The Lagrangian $ℒ={\left|{\partial }_{\mu }\Phi \right|}^2-V\left({\left|\Phi \right|}^2\right)$ is invariant under $\Phi \to {\text{e}}^{i\alpha }\Phi$ . The infinitesimal transformation is $\delta \Phi =i\alpha \Phi$ , $\delta {\Phi }^{*}=-i\alpha {\Phi }^{*}$ . The Noether current is defined as:

$J^{\mu }=\frac{\partial ℒ}{\partial \left({\partial }_{\mu }\Phi \right)}\delta \Phi +\frac{\partial ℒ}{\partial \left({\partial }_{\mu }{\Phi }^{*}\right)}\delta {\Phi }^{*}.$ (132)

Substituting derivatives:

$J^{\mu }=\left({\partial }^{\mu }{\Phi }^{*}\right)\left(i\alpha \Phi \right)+\left({\partial }^{\mu }\Phi \right)\left(-i\alpha {\Phi }^{*}\right).$ (133)

Dropping $\alpha$ and using $\Phi =\widehat{t}{\text{e}}^{i\theta }$:

$j^{\mu }=i\left[\Phi {\partial }^{\mu }{\Phi }^{*}-{\Phi }^{*}{\partial }^{\mu }\Phi \right]=2{\widehat{t}}^2{\partial }^{\mu }\theta .$(134)

Conservation ${\partial }_{\mu }{j}^{\mu }=0$ yields Equation (27). The charge is $Q={\displaystyle \int j^0{\text{d}}^{3}x}$ .

Appendix D. Exact Solutions in 1D Toy Model

Consider a 1D reduction with potential $V\left(\widehat{t}\right)=\lambda {\left({\widehat{t}}^2-v^2\right)}^2$ . The static equation is:

$\frac{{\text{d}}^2\widehat{t}}{\text{d}{x}^2}=2\lambda \widehat{t}\left({\widehat{t}}^2-v^2\right).$(135)

This admits the topological interpolating solution:

$\widehat{t}\left(x\right)=v\tanh \left(v\sqrt{\lambda }\left(x-x_0\right)\right).$ (136)

This solution connects the vacuum phase at $-\infty$ to a distinct vacuum phase at $+\infty$ . In the three-dimensional radial model, the BPS corresponds to a spherically symmetric interpolating configuration in which the field transitions from the vacuum phase at large radius through the atomic-phase core and returns to the vacuum phase — the one-dimensional topological structure extended to three dimensions by rotational symmetry.

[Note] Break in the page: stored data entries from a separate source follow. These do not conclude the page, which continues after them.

(** [map_err] of the two failures of a call *)
Definition labelled {X} (failed undecoded : string) (r : result X TransportError) :
    result X ClientError :=
  match r with
  | Ok x => Ok x
  | Err (NotDelivered d) => Err (CallFailed (failed ++ d))
  | Err (Undecodable d) => Err (CallFailed (undecoded ++ d))
  end.
Definition cycles_of (r : result Z ClientError) : result Z ClientError :=
  match r with Ok n => nat_to_u128 n | Err e => Err e end.

Definition direct_observation_from_status (status : CanisterStatusResult) :
    result DirectCanisterStatusObservation ClientError :=
  match nat_to_u128 (status_cycles status) with
  | Err e => Err e
  | Ok c => Ok {| obs_cycles := c; obs_status_visibility := status_visibility status;
                  obs_controllers := status_controllers status |}
  end.

(** [IcCyclesProbeClient]; [self_balance] is [canister_cycle_balance]. *)
Definition IcCyclesProbeClient `{I : !ProbeIds} (root : option Principal) (sns_wasm self_id : Principal)
    (self_balance : Z) : CyclesProbeClient St := {|
  configured_sns_root := root;
  self_cycles := fun target => mret (then_some (bool_decide (target = self_id)) self_balance);
  direct_canister_status := fun target =>
    r ← await (CanisterStatus target);
    mret match labelled "direct canister_status failed: " "direct canister_status failed: " r with
         | Ok status => direct_observation_from_status status
         | Err e => Err e
         end;
  blackhole_cycles := fun probe target =>
    r ← await (BlackholeStatus probe target);
    mret (cycles_of (labelled "blackhole canister_status failed: "
                              "decode blackhole canister_status failed: " r));
  nns_root_cycles := fun target =>
    r ← await (RootStatus nns_root_id target);
    mret (cycles_of (labelled "nns root canister_status failed: "
                              "decode nns root canister_status failed: " r));
  list_deployed_snses :=
    r ← await (ListDeployedSnses sns_wasm);
    mret (labelled "list_deployed_snses failed: " "decode list_deployed_snses failed: " r);
  canister_info_controllers := fun target =>
    r ← await (CanisterInfoControllers target);
    mret (labelled "canister_info failed: " "canister_info failed: " r);
  list_sns_canisters := fun root =>
    r ← await (ListSnsCanisters root);
    mret (labelled "list_sns_canisters failed: " "decode list_sns_canisters failed: " r);
  sns_root_cycles := fun root target =>
    r ← await (RootStatus root target);
    mret (cycles_of (labelled "sns root canister_status failed: "
                              "decode sns root canister_status failed: " r));
  sns_swap_cycles := fun swap =>
    r ← await (SnsSwapStatus swap);
    mret (cycles_of (labelled "sns swap get_canister_status failed: "
                              "decode sns swap get_canister_status failed: " r));
|}.

(** [RelayCyclesProbeClient] does not override [configured_sns_root], whose
    default in the trait is [None]. *)
Definition RelayCyclesProbeClient (inner : CyclesProbeClient St) (self_canister_id : Principal)
    (own_cycles : Z) : CyclesProbeClient St := {|
  configured_sns_root := None;
  self_cycles := fun target => mret (then_some (bool_decide (target = self_canister_id)) own_cycles);
  direct_canister_status := @direct_canister_status _ _ inner;
  blackhole_cycles := @blackhole_cycles _ _ inner;
  nns_root_cycles := @nns_root_cycles _ _ inner;
  list_deployed_snses := @list_deployed_snses _ _ inner;
  canister_info_controllers := @canister_info_controllers _ _ inner;
  list_sns_canisters := @list_sns_canisters _ _ inner;
  sns_root_cycles := @sns_root_cycles _ _ inner;
  sns_swap_cycles := @sns_swap_cycles _ _ inner;
|}.

End clients.

Section probe.
Context `{P : PrincipalSpec} `{O : !OrdSpec Principal} `{I : !ProbeIds} {St : Type}.
Context {C : CyclesProbeClient St}.
Local Abbreviation async := (async St SuiteCall).
#[local] Existing Instance Principal_eq_dec.

Record ProbeState := MkProbe {
  attempted_routes : list CyclesProbeRoute;
  attempted_set : list CyclesProbeRoute;
  errors : list string;
  known_controllers : option (btree_set Principal);
}.
Definition ProbeState_default : ProbeState := MkProbe [] [] [] None.
Definition CyclesProbeResult : Type := result CyclesProbeSuccess CyclesProbeFailure.

Definition push_error (m : string) (s : ProbeState) : ProbeState :=
  s <| errors ::= (fun l => l ++ [m]) |>.

Definition failure (m : string) (s : ProbeState) : CyclesProbeResult :=
  Err {| message := match errors s with
                    | [] => m
                    | l => m ++ "; previous errors: " ++ String.concat "; " l
                    end;
         failed_routes := attempted_routes s |}.

Definition status_visibility_label (v : LogVisibility) : string :=
  match v with
  | LogControllers => "controllers"
  | LogPublic => "public"
  | LogAllowedViewers _ => "allowed_viewers"
  end.
Definition is_public (v : LogVisibility) : bool :=
  match v with LogPublic => true | _ => false end.

Definition observed (r : CyclesProbeRoute) (res : result Z ClientError) :
    result (option CyclesProbeSuccess) ClientError :=
  match res with Ok c => Ok (Some (MkSuccess _ c (Some r))) | Err e => Err e end.

Definition execute_route (s : ProbeState) (target : Principal) (r : CyclesProbeRoute)
    (audience : CyclesProbeAudience) :
    async (ProbeState * result (option CyclesProbeSuccess) ClientError) :=
  if bool_decide (r ∈ attempted_set s) then mret (s, Ok None)
  else
    let s := s <| attempted_set ::= cons r |> <| attempted_routes ::= (fun l => l ++ [r]) |> in
    match r with
    | DirectCanisterStatus =>
        res ← direct_canister_status target;
        mret match res with
             | Err e => (s, Err e)
             | Ok o =>
                 let s := s <| known_controllers := Some (set_of_list (obs_controllers o)) |> in
                 if bool_decide (audience = AnyCanister) && negb (is_public (obs_status_visibility o))
                 then (push_error ("direct canister_status succeeded but status visibility `"
                          ++ status_visibility_label (obs_status_visibility o)
                          ++ "` is not reusable by any canister")%string s, Ok None)
                 else (s, observed r (Ok (obs_cycles o)))
             end
    | Blackhole id => res ← blackhole_cycles id target; mret (s, observed r res)
    | NnsRoot => res ← nns_root_cycles target; mret (s, observed r res)
    | SnsRoot root => res ← sns_root_cycles root target; mret (s, observed r res)
    | SnsSwap _ swap => res ← sns_swap_cycles swap; mret (s, observed r res)
    end.

(** [match execute_route(..).await]: the success returns from the probe. *)
Definition try_route (s : ProbeState) (target : Principal) (r : CyclesProbeRoute)
    (audience : CyclesProbeAudience) (skipped : ProbeState -> async CyclesProbeResult)
    (failed : ProbeState -> ClientError -> async CyclesProbeResult) : async CyclesProbeResult :=
  res ← execute_route s target r audience;
  match res with
  | (_, Ok (Some success)) => mret (Ok success)
  | (s, Ok None) => skipped s
  | (s, Err e) => failed s e
  end.
(** .. with the error pushed to the list. *)
Definition try_logged (label : string) (s : ProbeState) (target : Principal)
    (r : CyclesProbeRoute) (audience : CyclesProbeAudience)
    (k : ProbeState -> async CyclesProbeResult) : async CyclesProbeResult :=
  try_route s target r audience k (fun s e => k (push_error (label ++ show_error e) s)).

Definition contains (o : option Principal) (l : list (option Principal)) : bool :=
  bool_decide (o ∈ l).

Definition framework_route_from_deployed_sns (target : Principal) (sns : DeployedSns) :
    option CyclesProbeRoute :=
  match root_canister_id sns with
  | None => None
  | Some root =>
      if contains (Some target) [Some root; sns_governance_canister_id sns;
                                 sns_ledger_canister_id sns; index_canister_id sns]
      then Some (SnsRoot root)
      else if bool_decide (swap_canister_id sns = Some target) then Some (SnsSwap root target)
      else None
  end.

Definition route_from_list_sns_canisters (candidate_root target : Principal)
    (list : ListSnsCanistersResponse) : option CyclesProbeRoute :=
  if negb (bool_decide (sns_root list = Some candidate_root)) then None
  else if contains (Some target) [sns_root list; sns_governance list; sns_ledger list; sns_index list]
  then Some (SnsRoot candidate_root)
  else if bool_decide (sns_swap list = Some target) then Some (SnsSwap candidate_root target)
  else if bool_decide (target ∈ sns_dapps list) || bool_decide (target ∈ sns_archives list)
          || bool_decide (target ∈ default [] (sns_extensions list))
  then Some (SnsRoot candidate_root)
  else None.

Appendix E. Numerical Shooting Method for 3D BPS

To find the BPS profile $\widehat{t}\left(r\right)$ , we solve Equation (48) numerically.

1) Boundary Conditions: $\widehat{t}\left(0\right)=v_{\text{atom}}$ (approx), ${\widehat{t}}^{\prime }\left(0\right)=0$ .

2) Shooting Parameter: The exact value of $\widehat{t}\left(0\right)$ is unknown. We vary $\widehat{t}\left(0\right)$ and integrate outward using Runge-Kutta.

3) Matching: We seek the unique $\widehat{t}\left(0\right)$ such that $\widehat{t}\left(r\right)\to v_{\text{vac}}$ as $r\to \infty$ without diverging to $\pm \infty$ .

This eigenvalue problem yields the discrete mass spectrum of the BPS.